Lemma zsum_full (l : list Z) :
  Forall (fun x => (x <= 1)%Z) l -> zsum l = Z.of_nat (length l) ->
  Forall (fun x => x = 1%Z) l.
Proof.
  induction 1 as [|x l Hx Hl IH]; intros Hs; [constructor|].
  pose proof (zsum_le_length Hl). simpl zsum in Hs. simpl length in Hs.
  constructor; [lia | apply IH; lia].
Qed.

Lemma window_length r c f : length (window r c f) = r * c.
Proof.
  unfold window. generalize 0 at 2 as k.
  induction r as [|r IH]; intros k; simpl; [reflexivity|].
  rewrite length_app, length_map, length_seq, IH. reflexivity.
Qed.

Lemma window_In r c f x :
  In x (window r c f) <-> exists a b, a < r /\ b < c /\ x = f a b.
Proof.
  unfold window. rewrite in_flat_map. split.
  - intros [a [Ha Hx]]. apply in_map_iff in Hx as [b [<- Hb]].
    apply in_seq in Ha, Hb. exists a, b. repeat split; lia.
  - intros (a & b & Ha & Hb & ->). exists a. split; [apply in_seq; lia|].
    apply in_map_iff. exists b. split; [reflexivity | apply in_seq; lia].
Qed.

Lemma window_sum_le r c f :
  (forall a b, a < r -> b < c -> (f a b <= 1)%Z) ->
  (window_sum r c f <= Z.of_nat (r * c))%Z.
Proof.
  intros H. rewrite <- (window_length r c f). unfold window_sum. apply zsum_le_length.
  apply Forall_forall. intros x Hx. apply window_In in Hx as (a & b & ? & ? & ->). auto.
Qed.

Lemma window_sum_full r c f :
  (forall a b, a < r -> b < c -> (f a b <= 1)%Z) ->
  window_sum r c f = Z.of_nat (r * c) ->
  forall a b, a < r -> b < c -> f a b = 1%Z.
Proof.
  intros H Hs a b Ha Hb.
  assert (Hall : Forall (fun x => x = 1%Z) (window r c f)).
  { apply zsum_full.
    - apply Forall_forall. intros x Hx.
      apply window_In in Hx as (a0 & b0 & ? & ? & ->). auto.
    - rewrite window_length. exact Hs. }
  rewrite Forall_forall in Hall. apply Hall. apply window_In. eauto.
Qed.

Lemma cell_table r c f i j :
  cell (table r c f) i j = if (i <? r) && (j <? c) then Some (f i j) else None.
Proof.
  unfold cell, table. rewrite nth_error_map.
  destruct (Nat.ltb_spec i r) as [Hi|Hi]; simpl.
  - rewrite nth_error_seq. destruct (Nat.ltb_spec i r); [|lia]. simpl.
    rewrite nth_error_map, nth_error_seq.
    destruct (Nat.ltb_spec j c); reflexivity.
  - rewrite nth_error_seq. destruct (Nat.ltb_spec i r); [lia|]. reflexivity.
Qed.

Lemma first_in_row_Some v r k j :
  first_in_row v r k = Some j -> k <= j /\ nth_error r (j - k) = Some v.
Proof.
  revert k. induction r as [|x t IH]; simpl; intros k H; [discriminate|].
  destruct (Z.eqb_spec x v).
  - inversion H; subst. rewrite Nat.sub_diag. simpl. auto.
  - apply IH in H as [Hk Hn]. split; [lia|].
    replace (j - k) with (S (j - S k)) by lia. exact Hn.
Qed.

Lemma first_where_Some v m k i j :
  first_where v m k = Some (i, j) -> k <= i /\ cell m (i - k) j = Some v.
Proof.
  revert k. induction m as [|r t IH]; simpl; intros k H; [discriminate|].
  destruct (first_in_row v r 0) as [j0|] eqn:E.
  - inversion H; subst. rewrite Nat.sub_diag. unfold cell. simpl.
    apply first_in_row_Some in E as [_ E]. rewrite Nat.sub_0_r in E. auto.
  - apply IH in H as [Hk Hc]. split; [lia|].
    replace (i - k) with (S (i - S k)) by lia. exact Hc.
Qed.

Lemma first_where_None v m k :
  (forall i j, cell m i j <> Some v) -> first_where v m k = None.
Proof.
  intros H. destruct (first_where v m k) as [[i j]|] eqn:E; [|reflexivity].
  apply first_where_Some in E as [_ E]. now apply H in E.
Qed.

Lemma mul_le1 (x k : Z) :
  (x <= 1)%Z -> k = 0%Z \/ k = 1%Z -> (x * k <= 1)%Z /\ ((x * k = 1)%Z -> x = 1%Z).
Proof. intros Hx [->| ->]; lia. Qed.

(** A peak of the correlation of the page with a footprint of ones: the
    footprint is not empty, lies within the page at the peak's position, and
    covers empty cells only. *)
Lemma correlate_peak r c page h w corr row col :
  is_grid r c page -> cells_le1 page ->
  correlate_valid page (create_matrix h w) = Ok corr ->
  first_where (Z.of_nat (h * w)) corr 0 = Some (row, col) ->
  0 < h /\ 0 < w /\ row + h <= r /\ col + w <= c /\ rect_free row col h w page.
Proof.
  intros Hg Hle Hcorr Hpeak. unfold correlate_valid in Hcorr.
  rewrite (shape_grid Hg), shape_create_matrix in Hcorr.
  assert (Hpos : 0 < r /\ 0 < c /\ 0 < h /\ 0 < w).
  { destruct r, c, h, w; try (repeat split; lia); simpl in Hcorr; discriminate. }
  destruct Hpos as (Hr & Hc & Hh & Hw).
  replace (r =? 0) with false in Hcorr by (symmetry; apply Nat.eqb_neq; lia).
  replace (h =? 0) with false in Hcorr by (symmetry; apply Nat.eqb_neq; lia).
  cbv beta iota zeta in Hcorr.
  replace (r =? 0) with false in Hcorr by (symmetry; apply Nat.eqb_neq; lia).
  replace (h =? 0) with false in Hcorr by (symmetry; apply Nat.eqb_neq; lia).
  replace (c =? 0) with false in Hcorr by (symmetry; apply Nat.eqb_neq; lia).
  replace (w =? 0) with false in Hcorr by (symmetry; apply Nat.eqb_neq; lia).
  cbn [orb] in Hcorr.
  apply first_where_Some in Hpeak as [_ Hpeak]. rewrite Nat.sub_0_r in Hpeak.
  assert (Hterm : forall i j a b,
             (get page i j * get (create_matrix h w) a b <= 1)%Z /\
             ((get page i j * get (create_matrix h w) a b = 1)%Z ->
              get page i j = 1%Z)).
  { intros. apply mul_le1; [now apply get_le1 | apply get_create_matrix]. }
  destruct ((h <=? r) && (w <=? c)) eqn:E1.
  - apply andb_prop in E1 as [Eh Ew]. apply Nat.leb_le in Eh, Ew.
    inversion Hcorr; subst corr; clear Hcorr. rewrite cell_table in Hpeak.
    destruct ((row <? r - h + 1) && (col <? c - w + 1)) eqn:Ein; [|discriminate].
    apply andb_prop in Ein as [Hrow Hcol]. apply Nat.ltb_lt in Hrow, Hcol.
    inversion Hpeak as [Hsum]; clear Hpeak.
    repeat split; try lia.
    intros i j Hi Hj.
    assert (H1 : get page i j = 1%Z).
    { replace i with (row + (i - row)) by lia. replace j with (col + (j - col)) by lia.
      apply (proj2 (Hterm _ _ (i - row) (j - col))).
      apply (@window_sum_full h w
               (fun a b => (get page (row + a) (col + b) *
                            get (create_matrix h w) a b)%Z));
        try lia; try exact Hsum; intros; apply Hterm. }
    rewrite get_cell in H1. destruct (cell page i j); [congruence | discriminate].
  - destruct ((r <=? h) && (c <=? w)) eqn:E2; [|discriminate].
    apply andb_prop in E2 as [Eh Ew]. apply Nat.leb_le in Eh, Ew.
    inversion Hcorr; subst corr; clear Hcorr. rewrite cell_table in Hpeak.
    destruct ((row <? h - r + 1) && (col <? w - c + 1)); [|discriminate].
    inversion Hpeak as [Hsum]; clear Hpeak. exfalso.
    assert (Hb : (window_sum r c
                    (fun a b => get page a b *
                                get (create_matrix h w) (a + (h - r) - row)
                                    (b + (w - c) - col)) <= Z.of_nat (r * c))%Z).
    { apply window_sum_le. intros. apply Hterm. }
    rewrite Hsum in Hb. apply andb_false_iff in E1.
    rewrite !Nat.leb_gt in E1. nia.
Qed.

Lemma correlate_straddle r c page h w :
  is_grid r c page -> straddles h w r c ->
  correlate_valid page (create_matrix h w) = Raise ValueError.
Proof.
  intros Hg Hs. unfold correlate_valid.
  rewrite (shape_grid Hg), shape_create_matrix.
  destruct (r =? 0) eqn:Er, (h =? 0) eqn:Eh; cbv beta iota zeta;
    rewrite ?Er, ?Eh; try reflexivity.
  - destruct (c =? 0); reflexivity.
  - destruct (c =? 0); [reflexivity|]. destruct (w =? 0); [reflexivity|].
    cbn [orb].
    assert ((h <=? r) && (w <=? c) = false) as ->.
    { apply andb_false_iff. rewrite !Nat.leb_gt. destruct Hs; lia. }
    assert ((r <=? h) && (c <=? w) = false) as ->.
    { apply andb_false_iff. rewrite !Nat.leb_gt. destruct Hs; lia. }
    reflexivity.
Qed.

Lemma max_peak_create_matrix h w :
  0 < h ->
  fst (shape (create_matrix h w)) * snd (shape (create_matrix h w)) = h * w.
Proof. intros Hh. rewrite shape_create_matrix. destruct h; [lia | reflexivity]. Qed.

Lemma correlate_Ok_nonempty page h w corr :
  correlate_valid page (create_matrix h w) = Ok corr -> 0 < h.
Proof.
  unfold correlate_valid. rewrite shape_create_matrix.
  destruct (shape page) as [r1 c1]. destruct h; [|lia]. simpl.
  destruct ((r1 =? 0) || (c1 =? 0)); discriminate.
Qed.

(** One accepted pass through the filter's loop: the variant fits the page,
    its footprint has at least one cell, and it was put on empty cells. *)
Lemma fast_verify_loop_cons r c page d rest b :
  is_grid r c page -> cells_le1 page ->
  fast_verify_loop (d :: rest) page = Ok b ->
  b = false \/
  exists row col,
    0 < rows d + gap d /\ 0 < cols d /\
    row + (rows d + gap d) <= r /\ col + cols d <= c /\
    rect_free row col (rows d + gap d) (cols d) page /\
    fast_verify_loop rest
      (assign_slice row (rows d + gap d) col (cols d) (-1) page) = Ok b.
Proof.
  intros Hg Hle H. cbn [fast_verify_loop] in H. cbv zeta in H.
  destruct (correlate_valid page (create_matrix (rows d + gap d) (cols d)))
    as [corr|e] eqn:Ec; unfold bind in H; [|discriminate].
  pose proof (@correlate_Ok_nonempty _ _ _ _ Ec) as Hh.
  rewrite (@max_peak_create_matrix _ (cols d) Hh) in H.
  destruct (first_where _ corr 0) as [[row col]|] eqn:Ep.
  - right. exists row, col.
    destruct (@correlate_peak r c page _ _ corr row col Hg Hle Ec Ep)
      as (? & ? & ? & ? & ?). auto 10.
  - left. congruence.
Qed.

[TASK INSTRUCTIONS]: Across the listing above, count every line containing the string "exists" and give the result with no comment.

[EXERCISE OUTPUT]: 6